◆ What you will do
All of the entries below, duplicated exactly, make up the answer.

(Dataset records begins)

Lemma account_tx_price index base_fee g t rt rt' :
  account_tx index base_fee g t rt = Ret rt' →
  gas_used rt' = wrapu 64 (gas_used rt + g) ∧ gas_fee rt' = wrapu 256 (gas_fee rt + unit_price base_fee t * g).
Proof.
  unfold account_tx, unit_price, wrapu, add64. intros (tip & Htip%unwrap_Ret & [= <-])%bind_Ret_inv. rewrite Htip.
  split; [done|]. cbn [gas_fee set_usage default]. by rewrite Zmult_mod_idemp_l, Zplus_mod_idemp_r.
Qed.

Lemma commit_one_price index max_blobs base_fee limit t rt b rt' b' :
  commit_one false index max_blobs base_fee limit t rt b = Ret (rt', b') →
  ∃ g, execute_tx t b = (Ret g, b') ∧ gas_used rt' = wrapu 64 (gas_used rt + g)
    ∧ gas_fee rt' = wrapu 256 (gas_fee rt + unit_price base_fee t * g).
Proof.
  unfold BidSimulator.commit_one. destruct is_interrupted; [done|]. cbn [andb].
  destruct (is_eip4844 _ && (max_blobs <? _)); [done|]. destruct (execute_tx t b) as [[g|[low|]| |] b1]; try done.
  destruct (_ && negb _); [done|]. intros (rt2 & Ha%account_tx_price & [= <- <-])%bind_Ret_inv. by exists g.
Qed.

Lemma wrapu_chain w x y z : wrapu w (wrapu w (x + y) + z) = wrapu w (x + (y + z)).
Proof. unfold wrapu. rewrite Zplus_mod_idemp_l. f_equal. lia. Qed.

Lemma commit_loop_price delay index max_blobs base_fee limit l rt b rt' b' :
  is_u 64 (gas_used rt) → is_u 256 (gas_fee rt) →
  commit_loop false delay index max_blobs base_fee limit l rt b = Ret (rt', b') →
  ∃ gs, executed l b b' gs ∧ gas_used rt' = wrapu 64 (gas_used rt + total gs)
    ∧ gas_fee rt' = wrapu 256 (gas_fee rt + total (zip_with (λ t g, unit_price base_fee t * g) l gs)).
Proof.
  revert index rt b. induction l as [|t l IH]; intros index rt b Hu Hf; cbn [BidSimulator.commit_loop andb].
  { intros [= <- <-]. exists []. cbn. rewrite !Z.add_0_r, !wrapu_small by done. split; [constructor|done]. }
  intros ([rt1 b1] & (g & Hx & Hg1 & Hf1)%commit_one_price & Hrest)%bind_Ret_inv.
  destruct (IH (S index) rt1 b1) as (gs & Hgs & Hg2 & Hf2); [rewrite Hg1|rewrite Hf1|exact Hrest|];
    [by apply wrapu_is_u..|].
  exists (g :: gs). split; [by econstructor|]. cbn [zip_with total foldr].
  by rewrite Hg2, Hf2, Hg1, Hf1, !wrapu_chain.
Qed.

Lemma commit_transaction_price txs limit rt b rt' b' :
  is_u 64 (gas_used rt) → is_u 256 (gas_fee rt) →
  commit_transaction blob_params_at_timestamp recover_signer insert_blob in_time is_interrupted txs limit rt b = Ret (rt', b') →
  ∃ l gs, consensus <$> l = txs ∧ executed l b b' gs ∧ gas_used rt' = wrapu 64 (gas_used rt + total gs)
    ∧ gas_fee rt' = wrapu 256 (gas_fee rt + total (zip_with (λ t g, unit_price (env_basefee (builder_env b)) t * g) l gs)).
Proof.
  intros Hu Hf (l & Hrec%recover_all_ok & Hl)%bind_Ret_inv.
  apply commit_loop_price in Hl as (gs & Hgs); [by exists l, gs|done|done].
Qed.

(** ** A simulated bid *)

Record pool_ok : Prop := {
  po_values m : into_values m ≡ₚ (map_to_list m).*2;
  po_pending f g txs : let l := pending_txs into_values txs (best_transactions f g) in
    Forall well_typed l ∧ zlen l < 2 ^ 31;
}.

Record bid_typed (d : Bid) : Prop := {
  bt_txs : Forall (λ u, is_u 64 (tx_gas_limit (tx u))) (bid_txs d) ∧ zlen (bid_txs d) < 2 ^ 30;
  bt_fees : is_u 256 (bid_gas_fee d) ∧ is_u 256 (builder_fee d);
}.

(** What the validator keeps of a reward. *)
Definition share (reward : Z) (d : Bid) : Z := reward * validator_commission / 10000 - builder_fee d.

(Dataset records ends)

◆ Answer to the exercise
Lemma account_tx_price index base_fee g t rt rt' :
  account_tx index base_fee g t rt = Ret rt' →
  gas_used rt' = wrapu 64 (gas_used rt + g) ∧ gas_fee rt' = wrapu 256 (gas_fee rt + unit_price base_fee t * g).
Proof.
  unfold account_tx, unit_price, wrapu, add64. intros (tip & Htip%unwrap_Ret & [= <-])%bind_Ret_inv. rewrite Htip.
  split; [done|]. cbn [gas_fee set_usage default]. by rewrite Zmult_mod_idemp_l, Zplus_mod_idemp_r.
Qed.

Lemma commit_one_price index max_blobs base_fee limit t rt b rt' b' :
  commit_one false index max_blobs base_fee limit t rt b = Ret (rt', b') →
  ∃ g, execute_tx t b = (Ret g, b') ∧ gas_used rt' = wrapu 64 (gas_used rt + g)
    ∧ gas_fee rt' = wrapu 256 (gas_fee rt + unit_price base_fee t * g).
Proof.
  unfold BidSimulator.commit_one. destruct is_interrupted; [done|]. cbn [andb].
  destruct (is_eip4844 _ && (max_blobs <? _)); [done|]. destruct (execute_tx t b) as [[g|[low|]| |] b1]; try done.
  destruct (_ && negb _); [done|]. intros (rt2 & Ha%account_tx_price & [= <- <-])%bind_Ret_inv. by exists g.
Qed.

Lemma wrapu_chain w x y z : wrapu w (wrapu w (x + y) + z) = wrapu w (x + (y + z)).
Proof. unfold wrapu. rewrite Zplus_mod_idemp_l. f_equal. lia. Qed.

Lemma commit_loop_price delay index max_blobs base_fee limit l rt b rt' b' :
  is_u 64 (gas_used rt) → is_u 256 (gas_fee rt) →
  commit_loop false delay index max_blobs base_fee limit l rt b = Ret (rt', b') →
  ∃ gs, executed l b b' gs ∧ gas_used rt' = wrapu 64 (gas_used rt + total gs)
    ∧ gas_fee rt' = wrapu 256 (gas_fee rt + total (zip_with (λ t g, unit_price base_fee t * g) l gs)).
Proof.
  revert index rt b. induction l as [|t l IH]; intros index rt b Hu Hf; cbn [BidSimulator.commit_loop andb].
  { intros [= <- <-]. exists []. cbn. rewrite !Z.add_0_r, !wrapu_small by done. split; [constructor|done]. }
  intros ([rt1 b1] & (g & Hx & Hg1 & Hf1)%commit_one_price & Hrest)%bind_Ret_inv.
  destruct (IH (S index) rt1 b1) as (gs & Hgs & Hg2 & Hf2); [rewrite Hg1|rewrite Hf1|exact Hrest|];
    [by apply wrapu_is_u..|].
  exists (g :: gs). split; [by econstructor|]. cbn [zip_with total foldr].
  by rewrite Hg2, Hf2, Hg1, Hf1, !wrapu_chain.
Qed.

Lemma commit_transaction_price txs limit rt b rt' b' :
  is_u 64 (gas_used rt) → is_u 256 (gas_fee rt) →
  commit_transaction blob_params_at_timestamp recover_signer insert_blob in_time is_interrupted txs limit rt b = Ret (rt', b') →
  ∃ l gs, consensus <$> l = txs ∧ executed l b b' gs ∧ gas_used rt' = wrapu 64 (gas_used rt + total gs)
    ∧ gas_fee rt' = wrapu 256 (gas_fee rt + total (zip_with (λ t g, unit_price (env_basefee (builder_env b)) t * g) l gs)).
Proof.
  intros Hu Hf (l & Hrec%recover_all_ok & Hl)%bind_Ret_inv.
  apply commit_loop_price in Hl as (gs & Hgs); [by exists l, gs|done|done].
Qed.

(** ** A simulated bid *)

Record pool_ok : Prop := {
  po_values m : into_values m ≡ₚ (map_to_list m).*2;
  po_pending f g txs : let l := pending_txs into_values txs (best_transactions f g) in
    Forall well_typed l ∧ zlen l < 2 ^ 31;
}.

Record bid_typed (d : Bid) : Prop := {
  bt_txs : Forall (λ u, is_u 64 (tx_gas_limit (tx u))) (bid_txs d) ∧ zlen (bid_txs d) < 2 ^ 30;
  bt_fees : is_u 256 (bid_gas_fee d) ∧ is_u 256 (builder_fee d);
}.

(** What the validator keeps of a reward. *)
Definition share (reward : Z) (d : Bid) : Z := reward * validator_commission / 10000 - builder_fee d.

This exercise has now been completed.